Within two years, O’Reilly reversed course. He launched himself into an incredible 16-year run as the #1-rated star on cable by playing Madame DeFarge for the Bush/Cheney War on Terror. His show became a nighty fireside chat in which citizens tuned in to fulminate over stories of Saddam’s boundless evil, denounce traitorous unbelievers, and engage in McCarthyite interrogations of the insufficiently patriotic.

He moved the factual record by himself. On December 6, 2002, he told his audience: “I can’t, in good conscience, tell the American people that I know for sure that [Saddam] has smallpox or anthrax or he’s got nuclear or chemical and that he is ready to use that.”

But two months later, on February 17, 2003,* he was saying, “According to the U.N., he’s got anthrax, VX gas, ricin, and on and on.” Two weeks after that, as Fairness and Accuracy in Reporting noted, O’Reilly was saying things like, “This guy we know has anthrax and VX and all this stuff.”

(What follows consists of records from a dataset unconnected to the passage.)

Definition provider_with (mj : MathJaxAPI) : MathJaxProvider :=
  {| status := loaded; MathJax := Some mj |}.
Definition provider_not_started : MathJaxProvider :=
  {| status := not_started; MathJax := None |}.
Definition provider_loading : MathJaxProvider :=
  {| status := loading; MathJax := None |}.
Definition provider_failed : MathJaxProvider :=
  {| status := failed; MathJax := None |}.

Definition caret : Position.t :=
  {| Position.sx := 100; Position.sy := 100;
     Position.x_anchor := None; Position.y_anchor := None |}.

Definition tex_box (constraint : option Length.t) (scale : float) : MathBox :=
  {| kind := TeX; position := caret; angle := None;
     width := None; height := constraint;
     font_size_scale := scale; _base_font_size := 13; base_font_size := 13;
     _x_anchor := XLeft; _y_anchor := YTop;
     font := "normal 13px sans"; color := "#ff0000"; text := "x^2";
     valign := 0 |}.

(** A box whose base font size is zero. *)
Definition baseless_box : MathBox :=
  {| kind := TeX; position := caret; angle := None;
     width := None; height := None;
     font_size_scale := 1; _base_font_size := 0; base_font_size := 0;
     _x_anchor := XLeft; _y_anchor := YTop;
     font := "normal 13px sans"; color := "#ff0000"; text := "x^2";
     valign := 0 |}.

Definition mathml_box (formula : string) : MathBox :=
  {| kind := MathML; position := caret; angle := None;
     width := None; height := None;
     font_size_scale := 1; _base_font_size := 13; base_font_size := 13;
     _x_anchor := XLeft; _y_anchor := YTop;
     font := "normal 13px sans"; color := "#ff0000"; text := formula;
     valign := 0 |}.

Definition style : Visuals.t :=
  {| Visuals.color := "#ff0000"; Visuals.alpha := 1;
     Visuals.font_style := "normal"; Visuals.font_size := "2em";
     Visuals.font := "sans"; Visuals.align := XLeft;
     Visuals.baseline := "top" |}.

End Demo.

(** ** Further methods and vocabulary *)

(** The argument of [new BBox({x, y, width, height})]. *)
Module BBox.
Record t : Type := mk { x : float; y : float; width : float; height : float }.
End BBox.

Section Rect.

Variable H : Host.
Variable provider : MathJaxProvider.
Variable Rect : Type.
Variable bbox_rect : BBox.t -> result Rect.   (* [new BBox(...).rect] of core/util/bbox *)

Definition _rect : M MathBox Rect :=
  sz <- _size H provider ;;
  ' (x, y) <- _computed_position H provider ;;
  lift (bbox_rect (BBox.mk x y (Size.width sz) (Size.height sz))).

End Rect.

Definition set_text (t : string) (b : MathBox) : MathBox :=
  {| kind := kind b; position := position b; angle := angle b;
     width := width b; height := height b;
     font_size_scale := font_size_scale b;
     _base_font_size := _base_font_size b;
     base_font_size := base_font_size b;
     _x_anchor := _x_anchor b; _y_anchor := _y_anchor b;
     font := font b; color := color b; text := t;
     valign := valign b |}.

Definition set_baseline (k : string) (v : Visuals.t) : Visuals.t :=
  {| Visuals.color := Visuals.color v; Visuals.alpha := Visuals.alpha v;
     Visuals.font_style := Visuals.font_style v;
     Visuals.font_size := Visuals.font_size v;
     Visuals.font := Visuals.font v; Visuals.align := Visuals.align v;
     Visuals.baseline := k |}.

(** The character [c] occurs in [s]. *)
Fixpoint has_char (c : ascii) (s : string) : bool :=
  match s with
  | EmptyString => false
  | String d s' => Ascii.eqb d c || has_char c s'
  end.

(** A style declaration that the loop of [svg_size] can process: it is
    empty or has a colon. *)
Definition well_formed_declaration (property : string) : bool :=
  Str.is_empty property || has_char ":" property.

(** The conversion call of the box's dialect, given the engine. *)
Definition conversion (H : Host) (mj : MathJaxAPI) (b : MathBox)
  : result (list SVGSVGElement) :=
  match kind b with
  | TeX => tex2svg mj (TeXBox_styled_formula H b) (convert_options H b)
  | MathML => mathml2svg mj (MathMLBox_styled_formula H b) (convert_options H b)
  | Ascii => tex2svg mj (AsciiBox_styled_formula H b) (convert_options H b)
  end.
(** Whether a code point, if there is one, is in the class [\s]. *)
Definition inWhiteSpace (c : option N) : bool :=
  match c with
  | Some c => isWhiteSpace c
  | None => false
  end.

(** The longest prefix of [s] made of characters of the class [\s], or of
    the class [[:\s]] when [colon] is set, and the rest. *)
Fixpoint spanSeparators (colon : bool) (s : string) : string * string :=
  match s with
  | EmptyString => (EmptyString, EmptyString)
  | String a r =>
    if inWhiteSpace (codePoint1 a) || (colon && Ascii.eqb a ":"%char) then
      let '(x, y) := spanSeparators colon r in (String a x, y)
    else
      match r with
      | EmptyString => (EmptyString, s)
      | String b r1 =>
        if inWhiteSpace (codePoint2 a b) then
          let '(x, y) := spanSeparators colon r1 in (String a (String b x), y)
        else
          match r1 with
          | EmptyString => (EmptyString, s)
          | String c r2 =>
            if inWhiteSpace (codePoint3 a b c) then
              let '(x, y) := spanSeparators colon r2 in
              (String a (String b (String c x)), y)
            else (EmptyString, s)
          end
      end
  end.

(** The letter [c] as the [i] flag compares it: an ASCII capital is its
    small letter; no other character is taken for an ASCII letter. *)
Definition toLower (c : ascii) : ascii :=
  let n := nat_of_ascii c in
  if (65 <=? n)%nat && (n <=? 90)%nat then ascii_of_nat (n + 32) else c.

(** The longest prefix of [s] whose characters satisfy [p], and the rest. *)
Fixpoint span (p : ascii -> bool) (s : string) : string * string :=
  match s with
  | EmptyString => (EmptyString, EmptyString)
  | String c r =>
    if p c then let '(a, b) := span p r in (String c a, b)
    else (EmptyString, s)
  end.

(** A literal under the [i] flag: [Some rest] when [s] starts with [lit]. *)
Fixpoint literal (lit s : string) : option string :=
  match lit, s with
  | EmptyString, _ => Some s
  | String a lit', String c r =>
    if Ascii.eqb (toLower a) (toLower c) then literal lit' r else None
  | String _ _, EmptyString => None
  end.
(** X10. The description stage. A description given by the user is
    stored on one line, without carriage return or line feed, and no
    request is sent to the provider. Otherwise one request is sent; if
    it fails, [generate_description] raises [CustomException]; if the
    reply passes the quality check it is stored, cleaned; if not,
    exactly one more request is sent, and its cleaned reply is stored,
    or the first reply if the second request fails. The document
    carries the given identifier, the data of the request, and is
    neither popular nor trending. *)
Theorem generate_description_requests
        (data : AddNewCourse) (unique_id : string) (w : World) :
  let r := generate_description data unique_id w in
  let document :=
    mkCourse unique_id (course_name data) (level data) (image_uri data)
             (created_at data) false false in
  (description data <> "" ->
   r = (Return (document (single_line (description data))), w)
   /\ forall c, In c (list_ascii_of_string (single_line (description data))) ->
                c <> LF /\ c <> CR)
  /\ (description data = "" ->
      match chat_model (llm_calls w) with
      | None =>
          fst r = Raise (CustomException ProviderError)
          /\ llm_calls (snd r) = S (llm_calls w)
      | Some reply =>
          let initial := clean_reply reply in
          if DescriptionQuality.passes_threshold
               (DescriptionQuality.check_description_quality initial)
          then fst r = Return (document initial)
               /\ llm_calls (snd r) = S (llm_calls w)
          else fst r = Return (document
                                 match chat_model (S (llm_calls w)) with
                                 | Some improved => clean_reply improved
                                 | None => initial
                                 end)
               /\ llm_calls (snd r) = S (S (llm_calls w))
      end).
Proof.
  cbv zeta. split.
  - intros Hd. apply String.eqb_neq in Hd.
    split; [|apply single_line_chars].
    unfold generate_description, generate_description_body, try_except, bind.
    rewrite Hd. reflexivity.
  - intros Hd.
    unfold generate_description, generate_description_body, try_except, bind,
      invoke.
    rewrite Hd. cbn [String.eqb negb].
    destruct (chat_model (llm_calls w)) as [reply|]; [|split; reflexivity].
    pose proof (failed_description_has_feedback (clean_reply reply)) as Hf.
    destruct (DescriptionQuality.passes_threshold _); cbn [negb];
      [split; reflexivity|].
    unfold improve_description. rewrite (Hf eq_refl).
    unfold try_except, bind, invoke. cbn [llm_calls log count_llm_call].
    destruct (chat_model (S (llm_calls w))); split; reflexivity.
Qed.
(** [sep.join(parts)] *)
Fixpoint join (sep : str) (parts : list str) : str :=
  match parts with
  | [] => []
  | [p] => p
  | p :: ps => p ++ sep ++ join sep ps
  end.

(** [bool(s)] for a string: non-empty. *)
Definition nonempty (s : str) : bool :=
  match s with [] => false | _ => true end.

(** [textwrap.indent(text, prefix)] with the default predicate
    [line.strip()]. *)
Definition textwrap_indent (text prefix : str) : str :=
  concat (map (fun line => if nonempty (strip line) then prefix ++ line else line)
              (splitlines true text)).

(** [sorted(l, key=len)]: the sort is stable, elements of equal length keep
    their order. *)
Fixpoint insert_by_len (x : str) (l : list str) : list str :=
  match l with
  | [] => [x]
  | y :: l' =>
      if (length x <=? length y)%nat then x :: l
      else y :: insert_by_len x l'
  end.

Fixpoint sorted_by_len (l : list str) : list str :=
  match l with
  | [] => []
  | x :: l' => insert_by_len x (sorted_by_len l')
  end.

(** ** Exceptions *)

Inductive exn : Type :=
  | AssertionError
  | IndexError
  | TypeError
  | ValueError (msg : String.string).

Inductive result (A : Type) : Type :=
  | Ok (a : A)
  | Raise (e : exn).
Arguments Ok {A} a.
Arguments Raise {A} e.

Definition rbind {A B} (r : result A) (k : A -> result B) : result B :=
  match r with
  | Ok a => k a
  | Raise e => Raise e
  end.

(** [l[-1]] *)
Definition index_last {A} (l : list A) : result A :=
  match rev l with
  | [] => Raise IndexError
  | x :: _ => Ok x
  end.

(** [l[:-1]] *)
Definition drop_last {A} (l : list A) : list A := removelast l.

(** [[f(x) for x in l]] where [f] may raise: the first exception ends the
    comprehension. *)
Fixpoint rmap {A B} (f : A -> result B) (l : list A) : result (list B) :=
  match l with
  | [] => Ok []
  | x :: l' =>
      rbind (f x) (fun y => rbind (rmap f l') (fun ys => Ok (y :: ys)))
  end.

(** ** shlex *)

(** The lexer state of [shlex.read_token]: [' '], ['a'], a quote character,
    or the escape character together with [escapedstate]. *)
Inductive lex_state : Type :=
  | LSpace
  | LWord
  | LQuote (q : char)
  | LEscape (escapedstate : lex_state).

Definition shlex_whitespace : str := [32; 9; 13; 10].
Definition shlex_quotes : str := [39; 34].
Definition shlex_escape : str := [92].
Definition shlex_escapedquotes : str := [34].
Definition BACKSLASH : char := 92.

Definition is_quote_state (st : lex_state) : option char :=
  match st with LQuote q => Some q | _ => None end.

(** [list(lex)] for [lex = shlex(s, posix=True)] with [whitespace_split] set
    and no commenters.  One pass over the input: [read_token] is re-entered
    after every emitted token with [quoted] reset and [state] kept; the end
    of the input is [nextchar == ''].  *)
Fixpoint lex (state : lex_state) (quoted : bool) (token : str) (inp : str)
  : result (list str) :=
  match inp with
  | [] =>
      match state with
      | LSpace | LWord =>
          (* state = None; a token is returned unless it is '' unquoted *)
          Ok (if nonempty token || quoted then [token] else [])
      | LQuote _ => Raise (ValueError "No closing quotation")
      | LEscape _ => Raise (ValueError "No escaped character")
      end
  | c :: rest =>
      match state with
      | LSpace =>
          if char_in c shlex_whitespace then
            if nonempty token || quoted
            then rbind (lex LSpace false [] rest) (fun ts => Ok (token :: ts))
            else lex LSpace quoted token rest
          else if char_in c shlex_escape then
            lex (LEscape LWord) quoted token rest
          else if char_in c shlex_quotes then
            lex (LQuote c) quoted token rest
          else
            (* a word character, or any other one under whitespace_split *)
            lex LWord quoted [c] rest
      | LQuote q =>
          if c =? q then lex LWord true token rest
          else if char_in c shlex_escape && char_in q shlex_escapedquotes then
            lex (LEscape (LQuote q)) true token rest
          else lex (LQuote q) true (token ++ [c]) rest
      | LEscape escapedstate =>
          let token :=
            match is_quote_state escapedstate with
            | Some q =>
                if negb (c =? BACKSLASH) && negb (c =? q)
                then token ++ [BACKSLASH] else token
            | None => token
            end in
          lex escapedstate quoted (token ++ [c]) rest
      | LWord =>
          if char_in c shlex_whitespace then
            if nonempty token || quoted
            then rbind (lex LSpace false [] rest) (fun ts => Ok (token :: ts))
            else lex LSpace quoted token rest
          else if char_in c shlex_quotes then
            lex (LQuote c) quoted token rest
          else if char_in c shlex_escape then
            lex (LEscape LWord) quoted token rest
          else lex LWord quoted (token ++ [c]) rest
      end
  end.

(** [shlex.split(s)] *)
Definition shlex_split (s : str) : result (list str) := lex LSpace false [] s.

(** The characters [shlex.quote] leaves alone: [[\w@%+=:,./-]] with
    [re.ASCII]. *)
Definition is_safe_char (c : char) : bool :=
  ((48 <=? c) && (c <=? 57)) || ((65 <=? c) && (c <=? 90))
  || ((97 <=? c) && (c <=? 122)) || (c =? 95)
  || char_in c (u "@%+=:,./-").
(** The first and the third scenario, on the values the routine returns. *)
Lemma test1_passes :
  test1 = true
  /\ (Rabs (F2R (spec_value func1 1%float 2%float 10) - 0.693771) < 1e-6)%R.
Proof.
  split; [vm_compute; reflexivity |].
  assert (Hreal : close_in_R (spec_value func1 1%float 2%float 10)
                    693771 1000000 1 1000000 = true) by (vm_compute; reflexivity).
  apply close_in_R_sound in Hreal; [| reflexivity | reflexivity].
  replace 0.693771%R with (693771 / 1000000)%R by lra.
  replace 1e-6%R with (1 / 1000000)%R by lra. exact Hreal.
Qed.

Lemma test3_passes :
  test3 = true
  /\ (Rabs (F2R (spec_value func3 0%float 1%float 20) - 0.785294) < 1e-6)%R.
Proof.
  split; [vm_compute; reflexivity |].
  assert (Hreal : close_in_R (spec_value func3 0%float 1%float 20)
                    785294 1000000 1 1000000 = true) by (vm_compute; reflexivity).
  apply close_in_R_sound in Hreal; [| reflexivity | reflexivity].
  replace 0.785294%R with (785294 / 1000000)%R by lra.
  replace 1e-6%R with (1 / 1000000)%R by lra. exact Hreal.
Qed.

(** [exp_model] is accurate wherever [exp_nearest] finds a value. *)
Lemma exp_nearest_accurate (x : float) :
  exp_nearest x <> None -> exp_accurate exp_model x.
Proof.
  unfold exp_accurate, exp_model. intros Hsome. apply exp_close_sound.
  unfold exp_nearest, exp_close in *.
  destruct (exp_enclosure x) as [[L U] |]; [| contradiction].
  destruct (candidates_in L U) as [cs |]; [| contradiction].
  destruct (find (exp_close_in L U) cs) as [c |] eqn:Hfind; [| contradiction].
  now apply find_some in Hfind.
Qed.
(** * GitHub stats generator: streaks, language shares, rank and cards

    A shallow embedding of [scripts/generate_stats.py] and the properties
    its specification states about it.

    Conventions of the embedding.
    - A calendar date is its proleptic Gregorian ordinal (Python's
      [date.toordinal()]), an integer.  The script carries dates as
      zero-padded ISO strings ("%Y-%m-%d"), whose lexicographic order is the
      order of the ordinals; [strptime] and [strftime] convert back and
      forth, and [timedelta(days=1)] is [+ 1].
    - Python integers are [Z].  A Python float is a binary64 value; it is
      modelled by the rational number it denotes, and every float operation
      returns its exact result rounded to binary64 by [fl] (53 significant
      bits, ties to the even significand, gradual underflow).  Negative
      zero is identified with zero.  Results beyond the largest finite
      float, where Python raises [OverflowError] or continues with [inf],
      are outside the model: [fl] rounds them as if the exponent range had
      no upper end.
    - The system clock, read by [datetime.now()], is the one ambient input
      of the functions embedded here; it is passed explicitly as [env].
    - A dict used as a lookup table is a [gmap]; a dict whose iteration
      order matters is an association list in insertion order; a Python
      set is a [gset]. *)

From Stdlib Require Import ZArith QArith Qround Qfield Qpower Lia Lqa Ascii String.
From stdpp Require Import base decidable option list sorting gmap strings pretty.

Local Open Scope Z_scope.

(** ** Ambient environment *)

Record env := Env {
  today : Z  (* datetime.now().date() *)
}.

(** ** Python built-ins used by the script *)

(** [sum(xs)]: a left fold from 0. *)
Definition py_sum (xs : list Z) : Z := fold_left Z.add xs 0.

(** [sorted(xs, key=key)]: a stable sort, ascending by key.  The first of
    two elements with equal keys stays first. *)
Fixpoint insert_by {A} (key : A → Z) (x : A) (l : list A) : list A :=
  match l with
  | [] => [x]
  | y :: l' => if decide (key x ≤ key y) then x :: y :: l'
               else y :: insert_by key x l'
  end.
(** * hassil: template parser and matcher

    A shallow embedding of [hassil/parse_expression.py] and
    [hassil/recognize.py], with the properties of the specification
    stated and settled on it.

    Conventions of the embedding.
    - A Python [str] is a sequence of Unicode code points: [list N].
    - A dictionary that is only looked up or merged is a [gmap]; a
      dictionary that is iterated with [.items()] is the list of its
      items in iteration order.
    - A generator is the list of the values it yields, followed by the
      way it stops: normally, by raising, or by running out of the
      recursion budget [fuel] (rule references may be cyclic). *)

From Stdlib Require Import ZArith NArith String Ascii List Bool Lia.
From stdpp Require Import base option list gmap.

Set Warnings "-register-all".

Open Scope N_scope.

(** ** Python primitives on strings *)

Module Py.

Abbreviation str := (list N).

(** A string literal of the development, as code points. *)
Definition lit (s : string) : str :=
  List.map N_of_ascii (list_ascii_of_string s).

(** [c.isspace()], also the class [\s] of [re] on [str] patterns. *)
Definition is_space (c : N) : bool :=
  ((9 <=? c) && (c <=? 13)) || ((28 <=? c) && (c <=? 32))
  || (c =? 133) || (c =? 160) || (c =? 5760)
  || ((8192 <=? c) && (c <=? 8202))
  || (c =? 8232) || (c =? 8233) || (c =? 8239) || (c =? 8287)
  || (c =? 12288).

(** The class [[0-9]]. *)
Definition is_digit (c : N) : bool := (48 <=? c) && (c <=? 57).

He furthermore announced that “Once the war against Saddam Hussein begins, we expect every American to support our military, and if you can’t do that, just shut up,” adding that “Americans, and indeed our allies, who actively work against our military once the war is underway will be considered enemies of the state by me.”

By the runup to the invasion, O’Reilly was berating anyone who even tried to suggest the WMD case was not airtight, or had the temerity to suggest that Saddam Hussein was not the equal of Hitler. “Whoa, whoa. It’s not Hitler?” he snapped in one broadcast. “What’s the difference?”